Je vous remercie d’avoir accepté à ma requête en m’expédiant tous les manuscrits de votre frère S. Ils m’aideront très certainement à explorer un peu mieux le territoire inconnu, qu’est l’esprit de votre frère. Je ne puis, hélas pour le moment, seulement procéder ainsi car il n’est pas encore sorti de son mutisme, même si il aborde toujours son sourire énigmatique. Il semble désormais à la fois fasciné et satisfait de son sort, ou de ce qu’il en découvre. Je vous ferais, ce tantôt, parvenir mes conclusions quant à ses textes.
Directrice de l’Asile du Dernier Jour
Lettre de Mademoiselle M., date inintelligible…, au Docteur H.
Bonjour Docteur H.
Vous me voyez satisfait de pouvoir contribuer au mieux-être et au, j’espère, prompt rétablissement de mon frère S. Nous espérons une guérison des plus rapides car nous aspirons à de grandes choses pour sa destinée.
Très cordialement, Mademoiselle M.
C’est étrange, je parcours sans fin ce chemin, mais ce ne sont qu’ombres, pénombres, démombres, et autres Ténèbres sans faim. Pourtant je reste serein, nul peur ne m’habite, ni même me possède, juste la curiosité dévorante pour ces lieux inconnus. Je me souviens d’une prison de pierre et de fêtes, de cachots et de maux, de doubles fabuleux et malheureux, et d’illusions et de superpositions. Où est-elle à présent ? Est-elle devant moi, derrière moi, en moi ou… chez moi ? A moins que cela ne soit moi, fier vaisseau de pierre et de bois, toujours aux abois, à chercher le pourquoi. Mais non pour le moment, je ne pense pas, je sus là et je suis las.

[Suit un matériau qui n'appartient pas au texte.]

(* ===== verification/RewriteLayout.v ===== *)
(** * The layout of a rewritten pack

    [git/pack/rewrite/layout.ts], the byte stream of
    [git/pack/rewrite/stream.ts] and the size of [git/pack/rewrite.ts]: the order
    in which the selected rows are written, their header lengths and offsets, and
    the bytes that result.  What the source packs hold is a parameter; SHA-1 is
    another. *)
From S2P Require Import Prelude Bytes PackEntry PackIndex Heap Rewrite.

(** ** Definitions *)

(** [snapshot.packs] by the number of objects in the index of each. *)
Definition canPassthroughSinglePack (packCounts : list Z) (t : SelectionTable) : bool :=
  match packCounts with
  | [count] =>
    if negb (Z.of_nat (st_count t) =? count) then false
    else js_every (fun sel => negb (bool_decide (is_Some (mjoin (st_syntheticPayloads t !! sel)))))
           (seq 0 (st_count t))
  | _ => false
  end.

(** *** The order *)

(** The children of every row as linked lists in two arrays, and how many bases
    every row waits for. *)
Record Graph := mkGraph { g_indegree : list Z; g_childHead : list Z; g_childNext : list Z }.

Definition cell (l : list Z) (i : nat) : Z := default (-1) (l !! i).

Definition add_edge (t : SelectionTable) (g : Graph) (sel : nat) : Graph :=
  match base_of t sel with
  | None => g
  | Some base =>
    mkGraph (<[sel := toUint8 (byte_at (g_indegree g) sel + 1)]> (g_indegree g))
      (<[base := Z.of_nat sel]> (g_childHead g))
      (<[sel := cell (g_childHead g) base]> (g_childNext g))
  end.

Definition dependency_graph (t : SelectionTable) : Graph :=
  let n := st_count t in
  foldl (add_edge t) (mkGraph (replicate n 0) (replicate n (-1)) (replicate n (-1))) (seq 0 n).
(** The collapse ends, keeps the chains finite and leaves no owner above its own
    duplicate; every row is one of the rows of its object. *)
Lemma collapseUnsafeRedirectOwners_ends t dead :
  sized t -> bases_within t -> redirects_ok t dead -> (forall x, (x < st_count t)%nat -> grounded t x) ->
  exists n t', collapseUnsafeRedirectOwners t dead = Some (n, t') /\ sized t' /\ bases_within t' /\
    st_count t' = st_count t /\ (forall x, (x < st_count t)%nat -> grounded t' x) /\
    (forall x, (x < st_count t)%nat -> exists src, (src < st_count t)%nat /\ row_of t' x = row_of t src /\
      base_of t' x = base_of t src /\ resolveDeadSlotRedirect src dead = resolveDeadSlotRedirect x dead) /\
    forall d, d ∈ dead.*1 -> selectionDependsOn t' (resolveDeadSlotRedirect d dead) d = false.
Proof.
  intros Hz Hb Hd Hg. destruct (grounded_ranked t Hb Hg) as (rank & Hr & Hlt).
  destruct (collapse_loop_spec rank dead (owner_idempotent t dead Hd) t (S (st_count t * st_count t)) t 0)
    as (n & t' & E & Hz' & Hr' & Hc & Hw & Hu); [by intros x Hx; exists x|done|done| | |].
  - unfold weights. apply Nat.lt_succ_r. rewrite <- (length_seq (st_count t) 0) at 2. apply sum_list_bound.
    intros x Hx%elem_of_seq. unfold weight. destruct (base_of t x) as [b|] eqn:Eb; [|lia].
    assert (x < st_count t)%nat as Hx' by lia. destruct (Hr _ _ Hx' Eb) as [H _]. specialize (Hlt b H). lia.
  - intros d ([k o] & -> & H)%list_elem_of_fmap. cbn. destruct (rd_rows _ _ Hd _ _ H).
    apply resolve_within; [|done]. intros ? ? Hin. by apply (rd_rows _ _ Hd _ _ Hin).
  - exists n, t'. unfold rewritten in Hw. rewrite Hc in Hw.
    split; [exact E|]. split; [exact Hz'|]. split_and!; [|exact Hc| |exact Hw|].
    + intros x b Hx Eb. by apply (Hr' x).
    + rewrite <- Hc. intros x. by apply (ranked_grounded rank).
    + intros d Hdd. specialize (Hu d Hdd). unfold unsafe in Hu. apply andb_false_iff in Hu as [Hu|Hu]; [|done].
      apply negb_false_iff, Nat.eqb_eq in Hu. by destruct (owner_not_dead t dead d Hd Hdd).
Qed.

(** A map whose redirects all pass the test is not pruned. *)
Lemma prune_pass_keeps t keys safe : (forall d, d ∈ keys -> redirect_safe t safe d = true) ->
  prune_pass t keys safe false = (safe, false).
Proof.
  induction keys as [|d keys IH]; cbn; [done|]. intros H.
  pose proof (H d (list_elem_of_here _ _)) as E. unfold redirect_safe in E. apply negb_true_iff in E. rewrite E.
  apply IH. intros. apply H. by constructor.
Qed.

Lemma prune_keeps t dead : (forall d, d ∈ dead.*1 -> redirect_safe t dead d = true) ->
  pruneUnsafeDeadSlotRedirects t dead = dead.
Proof. intros H. unfold pruneUnsafeDeadSlotRedirects. cbn. by rewrite prune_pass_keeps. Qed.

(** The end of [buildSelection]: the collapse, then the compaction. *)
Definition removeDuplicates (t : SelectionTable) (dead : list (nat * nat)) : option SelectionTable :=
  match dead with
  | [] => Some t
  | _ => '(_, t) ← collapseUnsafeRedirectOwners t dead; Some (compactDeadSlots t dead)
  end.

(** ** Properties *)

(** Without redirects nothing is removed. *)
Lemma live_rows_none t : live_rows t [] = seq 0 (st_count t).
Proof. unfold live_rows. induction (seq 0 (st_count t)) as [|x l IH]; [done|]. cbn. f_equal. exact IH. Qed.

Lemma removeDuplicates_some t dead n t1 : dead <> [] -> collapseUnsafeRedirectOwners t dead = Some (n, t1) ->
  removeDuplicates t dead = Some (compactDeadSlots t1 dead).
Proof. intros Hne E. unfold removeDuplicates. destruct dead; [done|]. by rewrite E. Qed.

Lemma order_found t : bases_within t -> (st_count t <= length (st_outputOrder t))%nat ->
  (forall x, (x < st_count t)%nat -> grounded t x) -> exists t', buildOutputOrder t = Some (true, t').
Proof.
  intros Hb Ho Hg. destruct (buildOutputOrder_spec t Hb Ho) as (ok & order & E & _ & Hok & _).
  assert (ok = true) as -> by by apply Hok. eauto.
Qed.
Lemma add_holds lk m raw start o d : holds lk m -> (start + 20 <= length raw)%nat -> has_room lk = true ->
  let key := name_at raw start in
  (d < length (ol_used lk))%nat -> (forall j, (j < d)%nat -> slot_used lk (probed lk key j) = true) ->
  slot_used lk (probed lk key d) = false -> m !! key = None ->
  holds (mkLookup (ol_count lk + 1) (ol_mask lk) (<[probed lk key d := 1]> (ol_used lk))
      (list_inserts (probed lk key d * 20) (slice raw start 20) (ol_keys lk)) (<[probed lk key d := o]> (ol_owners lk)))
    (<[key := o]> m).
Proof.
  intros H Hr Hroom key Hd Hb Hu Hm. pose proof (probed_lt lk m H key d) as Hlt.
  assert (size (<[key := o]> m) = S (size m)) as Esz by (rewrite map_size_insert, Hm; done).
  pose proof (fun s => stored_slot lk m raw start o (probed lk key d) s H Hr Hlt) as Hs. cbv zeta in Hs.
  set (lk' := mkLookup _ _ _ _ _) in *. fold key in Hs.
  assert (length (ol_used lk') = length (ol_used lk)) as En by apply length_insert.
  split; rewrite ?En;
    [exact (ho_size _ _ H)|exact (ho_mask _ _ H)|cbn; rewrite length_inserts; exact (ho_keys _ _ H)
    |cbn; rewrite length_insert; exact (ho_owners _ _ H)|..].
  - intros s. destruct (Hs s) as (-> & -> & -> & _). case_decide; [intros _; apply lookup_insert_eq|].
    intros Hsu. pose proof (ho_slot _ _ H _ Hsu) as E. rewrite lookup_insert_ne; [done|]. congruence.
  - intros k v Hkv. assert (exists e, (e < length (ol_used lk))%nat /\ (probed lk k e = probed lk key d /\ k = key \/
      slot_used lk (probed lk k e) = true /\ key_at lk (probed lk k e) = k /\ probed lk k e <> probed lk key d) /\
      forall j, (j < e)%nat -> slot_used lk (probed lk k j) = true) as (e & He & Hor & Hje).
    { destruct (decide (k = key)) as [->|Hne]; [exists d; auto|].
      rewrite lookup_insert_ne in Hkv by done. destruct (ho_reach _ _ H _ _ Hkv) as (e & He & Hue & Hke & Hje).
      exists e. split_and!; [done| |done]. right. split_and!; [done|done|]. congruence. }
    exists e. destruct (Hs (probed lk k e)) as (E1 & E2 & _ & E4). rewrite E4, E1, E2. split_and!; [done|..].
    + destruct Hor as [[-> ->]|(? & ? & ?)]; [by rewrite decide_True|by rewrite decide_False].
    + destruct Hor as [[-> ->]|(? & ? & ?)]; [by rewrite decide_True|by rewrite decide_False].
    + intros j Hj. rewrite E4. destruct (Hs (probed lk k j)) as (-> & _). specialize (Hje j Hj). by destruct (decide (probed lk k j = probed lk key d)).
  - intros s s'. destruct (Hs s) as (-> & -> & _), (Hs s') as (-> & -> & _).
    repeat case_decide; intros; subst; try done.
    + pose proof (ho_slot _ _ H s' ltac:(done)). congruence.
    + pose proof (ho_slot _ _ H s ltac:(done)). congruence.
    + by apply (ho_once _ _ H).
  - cbn [ol_count lk']. rewrite Esz, (ho_count _ _ H). lia.
  - rewrite Esz. unfold has_room in Hroom. apply Z.leb_le in Hroom. rewrite (ho_count _ _ H) in Hroom. lia.
Qed.

Lemma store_holds lk m raw start o : holds lk m -> (start + 20 <= length raw)%nat -> has_room lk = true ->
  exists lk', store_owner lk raw start o = Some lk' /\ holds lk' (<[name_at raw start := o]> m) /\
    length (ol_used lk') = length (ol_used lk).
Proof.
  intros H Hr Hroom. unfold store_owner.
  destruct (probe_spec lk m H raw start) as (d & found & E & Hd & Hb & Hu & Hk). rewrite E.
  cbn [mbind option_bind]. destruct found; eexists; (split; [reflexivity|split]).
  - by eapply replace_holds.
  - done.
  - by apply add_holds.
  - apply length_insert.
Qed.

(** *** Growing and creating *)

Lemma empty_holds p : 0 <= p -> holds (empty_lookup (2 ^ p)) ∅.
Proof.
  intros Hp. pose proof (Z.pow_pos_nonneg 2 p) as Hpos.
  assert (forall s, slot_used (empty_lookup (2 ^ p)) s = false) as Hu.
  { intros s. unfold slot_used, empty_lookup, byte_at. cbn [ol_used].
    destruct (replicate _ 0 !! s) as [v|] eqn:E; [|done]. apply lookup_replicate in E as [-> _]. done. }
  assert (Z.of_nat (length (ol_used (empty_lookup (2 ^ p)))) = 2 ^ p) as El by (cbn; rewrite length_replicate; lia).
  split; rewrite ?El.
  - by exists p.
  - done.
  - cbn. by rewrite !length_replicate.
  - cbn. by rewrite !length_replicate.
  - intros s Hs. by rewrite Hu in Hs.
  - intros k o Hk. by rewrite lookup_empty in Hk.
  - intros s s' Hs. by rewrite Hu in Hs.
  - done.
  - rewrite map_size_empty. lia.
Qed.

(** The calls within a growth do not grow. *)
Lemma set_owner_room depth lk m raw start o : holds lk m -> (start + 20 <= length raw)%nat -> has_room lk = true ->
  exists lk', set_owner depth lk raw start o = Some lk' /\ holds lk' (<[name_at raw start := o]> m) /\
    length (ol_used lk') = length (ol_used lk).
Proof.
  intros H Hr Hroom. destruct depth; cbn [set_owner]; rewrite Hroom; cbn [mbind option_bind]; by apply store_holds.
Qed.

(** What the slots from [from] on add to a map. *)
Fixpoint slots_map (lk : SelectedOidLookup) (slots : list nat) (m : gmap (list Z) Z) : gmap (list Z) Z :=
  match slots with
  | [] => m
  | s :: slots =>
    slots_map lk slots (if slot_used lk s then <[key_at lk s := byte_at (ol_owners lk) s]> m else m)
  end.
(* ===== verification/RefUpdate.v ===== *)
(** * Ref updates requested by a push

    [src/worker/git/operations/validation.ts]: which ref names are accepted,
    the exact-old comparison of every command against the current refs, and the
    application of the accepted commands.  [src/worker/git/acceptedWrite.ts]
    and [acceptedWritesMatchCommands] of [do/repo/acceptedWrites.ts]: the facts
    a push records. *)
From S2P Require Import Prelude Text Storage.
From Stdlib Require Import Ascii.

(** ** Definitions *)

Definition forbidden_ref_char (c : ascii) : bool :=
  (code c <=? 32) || existsb (fun d => bool_decide (c = d)) (chars "~^:?*[").

Definition isValidRefName (name : string) : bool :=
  if str_eq name "" || str_eq name "HEAD" then false else
  if negb (startsWith "refs/" name) then false else
  if existsb forbidden_ref_char (chars name) then false else
  if includes "//" name || startsWith "/" name || endsWith "/" name then false else
  if js_some (fun component => str_eq component "." || str_eq component "..")
       (split "/"%char name) then false else
  if endsWith "." name || endsWith ".lock" name then false else
  if includes "@{" name then false else
  if includes "\" name then false else
  true.

(** [new Map(currentRefs.map((ref) => [ref.name, ref.oid]))]. *)
Definition refMap (currentRefs : list Ref) : list (string * string) :=
  AMap.of_list ((fun r => (ref_name r, ref_oid r)) <$> currentRefs).

Definition reject (command : ReceiveCommand) (msg : string) : ReceiveStatus :=
  mkStatus (cmd_ref command) false (Some msg).

Definition accept (command : ReceiveCommand) : ReceiveStatus :=
  mkStatus (cmd_ref command) true None.

(** One turn of the loop of [validateReceiveCommands].  An entry with the empty
    string as object id is as absent as a missing one ([!current]). *)
Definition validate_command (refs : list (string * string)) (command : ReceiveCommand)
    : ReceiveStatus :=
  let current := AMap.lookup (cmd_ref command) refs in
  let isZeroOld := ZERO_OID_RE (oldOid command) in
  let isZeroNew := ZERO_OID_RE (newOid command) in
  if isZeroNew then
    if negb (truthy_string current) then reject command "no such ref" else
    if negb (str_eq (toLowerCase (default "" current)) (toLowerCase (oldOid command)))
    then reject command "stale old-oid" else
    accept command
  else if negb (truthy_string current) then
    if negb isZeroOld then reject command "expected zero old-oid" else
    accept command
  else if negb (str_eq (toLowerCase (default "" current)) (toLowerCase (oldOid command)))
  then reject command "stale old-oid"
  else accept command.

Definition validateReceiveCommands (currentRefs : list Ref) (commands : list ReceiveCommand)
    : list ReceiveStatus :=
  validate_command (refMap currentRefs) <$> commands.

Definition apply_command (m : list (string * string)) (command : ReceiveCommand)
    : list (string * string) :=
  if ZERO_OID_RE (newOid command) then AMap.remove (cmd_ref command) m
  else AMap.set (cmd_ref command) (newOid command) m.

Definition refs_of_map (m : list (string * string)) : list Ref :=
  (fun p => mkRef p.1 p.2) <$> m.

Definition applyReceiveCommands (currentRefs : list Ref) (commands : list ReceiveCommand)
    : list Ref :=
  refs_of_map (foldl apply_command (refMap currentRefs) commands).

(** The oid a list of refs assigns to a name ([refs.find(...)?.oid]). *)
Definition find_ref (name : string) (refs : list Ref) : option Ref :=
  js_find (fun r => str_eq (ref_name r) name) refs.

Definition oid_of (refs : list Ref) (name : string) : option string :=
  ref_oid <$> find_ref name refs.

(** *** Accepted-write facts *)

(** [factsByRef] of [acceptedWriteFactsForCommands]: the first base and the last
    outcome of every ref, in order of first mention. *)
Definition note_transition (m : list (string * (string * string))) (command : ReceiveCommand)
    : list (string * (string * string)) :=
  match AMap.lookup (cmd_ref command) m with
  | Some (before, _) => AMap.set (cmd_ref command) (before, newOid command) m
  | None => AMap.set (cmd_ref command) (oldOid command, newOid command) m
  end.

Definition transitions (commands : list ReceiveCommand) : list (string * (string * string)) :=
  foldl note_transition [] commands.

Definition acceptedWriteFactsForCommands (context : AcceptedWriteContext)
    (commands : list ReceiveCommand) : list AcceptedWriteFact :=
  js_filter (fun fact => negb (str_eq (beforeSha fact) (afterSha fact)))
    ((fun t => mkFact (ctx_repositoryId context) t.1 t.2.1 t.2.2 (ctx_actor context)
                 (ctx_sourceSurface context) (ctx_idempotencyKey context))
       <$> transitions commands).

(** The [facts.every] of [acceptedWritesMatchCommands] with its [seen] set. *)
Fixpoint facts_match (ts : list (string * (string * string))) (seen : list string)
    (facts : list AcceptedWriteFact) : bool :=
  match facts with
  | [] => true
  | fact :: r =>
    if js_some (str_eq (fact_ref fact)) seen then false
    else match AMap.lookup (fact_ref fact) ts with
         | Some (before, after) =>
           str_eq before (beforeSha fact) && str_eq after (afterSha fact) &&
           facts_match ts (fact_ref fact :: seen) r
         | None => false
         end
  end.

Definition acceptedWritesMatchCommands (commands : list ReceiveCommand)
    (facts : list AcceptedWriteFact) : bool :=
  let ts := transitions commands in
  let changed := js_filter (fun t => negb (str_eq t.2.1 t.2.2)) ts in
  if negb (Nat.eqb (length changed) (length facts)) then false
  else facts_match ts [] facts.

(** *** Specification vocabulary *)

(** A ref table names every ref once. *)
Definition refs_wf (refs : list Ref) : Prop := NoDup (ref_name <$> refs).

(** The last command a push names for a ref. *)
Definition last_command (commands : list ReceiveCommand) (name : string) : option ReceiveCommand :=
  js_find (fun c => str_eq (cmd_ref c) name) (rev commands).

(** The condition a command must meet on the current refs: an existing ref is
    named with its exact old id, a missing one with the zero id and a real
    target. *)
Definition exact_old (refs : list Ref) (command : ReceiveCommand) : Prop :=
  match oid_of refs (cmd_ref command) with
  | Some o =>
    if str_eq o "" then oldOid command = zeroOid /\ newOid command <> zeroOid
    else toLowerCase o = toLowerCase (oldOid command)
  | None => oldOid command = zeroOid /\ newOid command <> zeroOid
  end.

(** The first command a push names for a ref. *)
Definition first_command (commands : list ReceiveCommand) (name : string) : option ReceiveCommand :=
  js_find (fun c => str_eq (cmd_ref c) name) commands.

(** What the accepted names look like. *)
Record ref_name_spec (name : string) : Prop := {
  rn_refs : exists rest, name = ("refs/" ++ rest)%string;
  rn_components : forall component, component ∈ split "/"%char name ->
    component <> ""%string /\ component <> "."%string /\ component <> ".."%string;
  rn_chars : forall c, c ∈ chars name -> 32 < code c /\ c ∉ chars "~^:?*[\";
  rn_reflog : includes "@{" name = false;
  rn_lock : endsWith ".lock" name = false /\ endsWith "." name = false }.

(** ** Lemmas *)

Lemma oid_of_refs_of_map m name : oid_of (refs_of_map m) name = AMap.lookup name m.
Proof.
  unfold oid_of, find_ref. induction m as [|[k v] m IH]; simpl; [done|].
  by destruct (str_eq k name).
Qed.

Lemma lookup_refMap refs name : refs_wf refs -> AMap.lookup name (refMap refs) = oid_of refs name.
Proof.
  unfold refs_wf, refMap. intros Hwf. rewrite AMap.of_list_NoDup.
  - rewrite <- oid_of_refs_of_map. f_equal. unfold refs_of_map.
    rewrite <- list_fmap_compose. clear Hwf.
    induction refs as [|[n o] l IH]; simpl; [done | f_equal; apply IH].
  - unfold AMap.keys. by rewrite <- list_fmap_compose.
Qed.

Lemma refs_of_map_wf m : NoDup (AMap.keys m) -> refs_wf (refs_of_map m).
Proof. unfold refs_wf, refs_of_map. by rewrite <- list_fmap_compose. Qed.

Lemma refMap_refs_of_map m : NoDup (AMap.keys m) -> refMap (refs_of_map m) = m.
Proof.
  intros Hm. unfold refMap, refs_of_map. rewrite <- list_fmap_compose.
  assert ((((fun r => (ref_name r, ref_oid r)) ∘ (fun p => mkRef p.1 p.2)) <$> m) = m) as ->.
  { induction m as [|[k v] m IH]; simpl; [done|]. f_equal. apply IH.
    simpl in Hm. by apply NoDup_cons in Hm as [_ ?]. }
  by apply AMap.of_list_NoDup.
Qed.

Lemma NoDup_apply_commands commands m :
  NoDup (AMap.keys m) -> NoDup (AMap.keys (foldl apply_command m commands)).
Proof.
  revert m. induction commands as [|c l IH]; intros m Hm; simpl; [done|].
  apply IH. unfold apply_command. destruct (ZERO_OID_RE _); auto with golib.
Qed.

Lemma applied_refs_wf refs commands : refs_wf (applyReceiveCommands refs commands).
Proof. apply refs_of_map_wf, NoDup_apply_commands, AMap.NoDup_of_list. Qed.

Lemma lookup_apply_commands m commands name :
  AMap.lookup name (foldl apply_command m commands) =
  match last_command commands name with
  | Some c => if isZeroOid (newOid c) then None else Some (newOid c)
  | None => AMap.lookup name m
  end.
Proof.
  unfold last_command. induction commands as [|c l IH] using rev_ind; [done|].
  rewrite foldl_snoc, rev_unit. simpl. unfold apply_command at 1.
  rewrite ZERO_OID_RE_isZeroOid.
  destruct (isZeroOid (newOid c)) eqn:E; rewrite ?AMap.lookup_remove, ?AMap.lookup_set;
    destruct (str_eq (cmd_ref c) name) eqn:E2; rewrite ?E; done.
Qed.

Lemma apply_command_fixed m commands c :
  NoDup (cmd_ref <$> commands) -> c ∈ commands ->
  apply_command (foldl apply_command m commands) c = foldl apply_command m commands.
Proof.
  intros Hnd Hc.
  assert (last_command commands (cmd_ref c) = Some c) as Hlast.
  { unfold last_command.
    destruct (js_find _ (rev commands)) as [d|] eqn:E.
    - apply js_find_some in E as [Hd E]. to_prop. f_equal.
      rewrite list_elem_of_In, <- in_rev, <- list_elem_of_In in Hd.
      apply list_elem_of_lookup in Hc as [i Hi]. apply list_elem_of_lookup in Hd as [j Hj].
      assert (i = j) as <-; [|congruence].
      eapply (NoDup_lookup _ _ _ _ Hnd).
      + rewrite list_lookup_fmap, Hi. reflexivity.
      + rewrite list_lookup_fmap, Hj. simpl. by rewrite E.
    - eapply (js_find_none _ _ c) in E.
      + unfold str_eq in E. by rewrite bool_decide_true in E.
      + by rewrite list_elem_of_In, <- in_rev, <- list_elem_of_In. }
  pose proof (lookup_apply_commands m commands (cmd_ref c)) as Hl. rewrite Hlast in Hl.
  unfold apply_command. rewrite ZERO_OID_RE_isZeroOid. destruct (isZeroOid (newOid c)).
  - by apply AMap.remove_absent.
  - by apply AMap.set_lookup_id.
Qed.
(* ===== verification/Connectivity.v ===== *)
(** * The connectivity check of a push

    [git/pack/indexer/connectivity.ts]: before a push is published the worker checks
    that every ref it moves will point to an object the repository has, and a commit
    to one with its tree and parents.  The new pack is searched first: the check runs
    with a memo of its own, in which the catalog starts with the new pack and its
    index is already there.  The subrequest budget and logging are left out. *)
From S2P Require Import Prelude Storage Text Keys Bytes PackEntry PackIndex ByteCache GitObjects ObjectStore ObjectReads RefUpdate.

(** ** Definitions *)

Definition MAX_TAG_DEPTH : nat := 8.

Inductive FinalKind :=
  | KindCommit (oid tree : string) (parents : list string)
  | KindTree (oid : string)
  | KindBlob (oid : string)
  | KindTag (oid targetOid : string) (targetType : GitObjectType)
  | KindUnknown (oid : string).

(** What [readKind] makes of the answer of the object store. *)
Definition kind_of_object (lc : string) (obj : option PackedObjectResult) : FinalKind :=
  match obj with
  | None => KindUnknown lc
  | Some obj =>
    match po_type obj with
    | ObjCommit => let '(tree, parents) := parseCommitRefs (po_payload obj) in KindCommit lc tree parents
    | ObjTree => KindTree lc
    | ObjBlob => KindBlob lc
    | ObjTag =>
      match parseTagTarget (po_payload obj) with
      | Some (targetOid, targetType) => KindTag lc targetOid targetType
      | None => KindUnknown lc
      end
    end
  end.
(* ===== verification/GitProtocol.v ===== *)
(** * Messages of the git protocol

    What is said in packet lines: the advertisement of refs and the commands of
    protocol v2 ([git/core/protocol.ts]), the commands and capabilities of a push
    ([git/receive/request.ts]), its report ([git/receive/support.ts],
    [git/receive/response.ts]), the side band
    ([git/operations/fetch/sideband.ts]), the arguments and acknowledgments of a
    fetch ([git/operations/args.ts], [git/operations/fetch/protocol.ts]) and the
    answer to ls-refs ([routes/git.ts]).

    A line that was read is the list of its UTF-8 bytes; what is handed on is a
    string. *)
From S2P Require Import Prelude Text Storage Bytes GitObjects RefUpdate PktLine.
From Stdlib Require Import Ascii.
From Stdlib Require String.

(** ** Definitions *)

(** *** Strings of JavaScript on UTF-8 bytes *)

(** [trimStart], [trimEnd] and [trim]. *)
Definition trimStart (l : list Z) : list Z := skip_space (length l) l.

Fixpoint trimEnd (l : list Z) : list Z :=
  match trimStart l, l with
  | _ :: _, b :: r => b :: trimEnd r
  | _, _ => []
  end.

Definition trim (l : list Z) : list Z := trimEnd (trimStart l).

(** [split(/\s+/)]. *)
Fixpoint split_spaces (fuel : nat) (word l : list Z) : list (list Z) :=
  match fuel with
  | O => [word]
  | S fuel =>
    match l with
    | [] => [word]
    | b :: r =>
      match js_space l with
      | Some _ => word :: split_spaces fuel [] (trimStart l)
      | None => split_spaces fuel (word ++ [b]) r
      end
    end
  end.

Definition words (l : list Z) : list (list Z) := split_spaces (S (length l)) [] l.

(** [parts.join(" ")]. *)
Fixpoint join_words (parts : list (list Z)) : list Z :=
  match parts with [] => [] | [part] => part | part :: rest => part ++ 32 :: join_words rest end.

(** The UTF-16 code units a character takes, by its first byte. *)
Definition code_units (b : Z) : nat :=
  if b <? 128 then 1 else if b <? 192 then 0 else if b <? 240 then 1 else 2.

Fixpoint units (l : list Z) : nat := match l with [] => 0 | b :: r => code_units b + units r end.

(** [substring(0, n)]; half of a pair is a replacement character once it is encoded. *)
Fixpoint take_units (n : nat) (l : list Z) : list Z :=
  match l with
  | [] => []
  | b :: r =>
    match code_units b, n with
    | O, _ => b :: take_units n r
    | _, O => []
    | S O, S n | S (S _), S (S n) => b :: take_units n r
    | S (S _), S O => REPLACEMENT
    end
  end.

(** *** The commands of a push *)

Record ReceiveNegotiatedCapabilities := mkCapabilities {
  reportStatus : bool; sideBand64k : bool; quiet : bool; cap_atomic : bool; ofsDelta : bool; agent : option string }.

Definition is_token (name : string) (token : list Z) : bool := bool_decide (token = encode name).

Definition parseCapabilities (firstLine : list Z) : ReceiveNegotiatedCapabilities :=
  let capabilityText := match split_at 0 firstLine with Some (_, after) => trim after | None => [] end in
  let tokens := match capabilityText with [] => [] | _ => words capabilityText end in
  mkCapabilities (js_some (is_token "report-status") tokens) (js_some (is_token "side-band-64k") tokens)
    (js_some (is_token "quiet") tokens) (js_some (is_token "atomic") tokens) (js_some (is_token "ofs-delta") tokens)
    (text <$> js_find (fun token => match strip_prefix (encode "agent=") token with Some _ => true | None => false end) tokens).

(** A line with fewer than three words is passed over. *)
Definition parse_command (line : list Z) : option ReceiveCommand :=
  match words (trim line) with
  | old :: new :: part :: parts => Some (mkCommand (text old) (text new) (text (join_words (part :: parts))))
  | _ => None
  end.

Definition parseReceiveRequest (lines : list (list Z)) : list ReceiveCommand * ReceiveNegotiatedCapabilities :=
  (omap parse_command match lines with first :: rest => before 0 first :: rest | [] => [] end,
   parseCapabilities (default [] (lines !! 0%nat))).

(** *** The report *)

Definition orString (s : option string) (d : string) : string := match s with Some (String.String _ _ as s) => s | _ => d end.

Que m’arrive-t-il ? Je suis là et ailleurs en même temps, qui a donc bousculé le temps ? Je me sais toujours sur le chemin, à la croisée en même temps que je sais l’avoir quitté et dépassé. Où que je regarde autour de moi, je suis toujours dans le bois, entouré par le sous-bois. Bois plongé dans les ombres et la déraison de ma propre raison. Patientons, reprenons. Reprenons, rembobinons le fil d’un univers par trop parcellaire. Allons bon ! Quelle est donc cette impression d’inversion ? Pourquoi suis-je entrain de voir tout et son contraire à la fois ? Ma foi pourquoi pas ? Que se passera-t-il si je les marrie ? Un anéantissement façon matière-antimatière ou un accomplissement triomphe du ternaire. Après tout il n’y a qu’à jouer, je suis bien trop curieux pour ne pas chercher à deviner les vérités cachées.
Toute la difficulté est là devant moi, pièce à facettes dont je dois marier les faces opposées, sans la briser. Devant moi, elle se tort, rigole, se moque, me nargue de son air narquois, semant çà et là les graines du chaos ambiant. Oh mais il n’est point question de se perdre dans d’inutiles et vaines interrogations. Quelle est donc cette propension à la substitution du recto par le verso. Voilà qu’il y nul autre sens que l’embrouillement. Voyons, voyons, soufflons un peu, là par ci, par là, encore un peu par là, tout doucement, très délicatement. Il serait dommage d’insuffler trop vite un peu de fantaisie dans des lieux aussi communs. Hi, hi, voilà qui est amusant, cette pièce se gonfle en tout sens. De cercle la voilà devenu disque, puis enfin sphère. Une sphère pleine ou une sphère vide, une sphère lisse dépourvue de vice, mais non dénuée de charmes moqueurs et enjôleurs. Je le prends, là dans ma main, où elle ne pèse rien, car elle est encore emplie de chagrin. Alors à nul autre lendemain, je ne la remettrai entre d’autres mains, cette sphère, petit grain lisse entouré par le vice.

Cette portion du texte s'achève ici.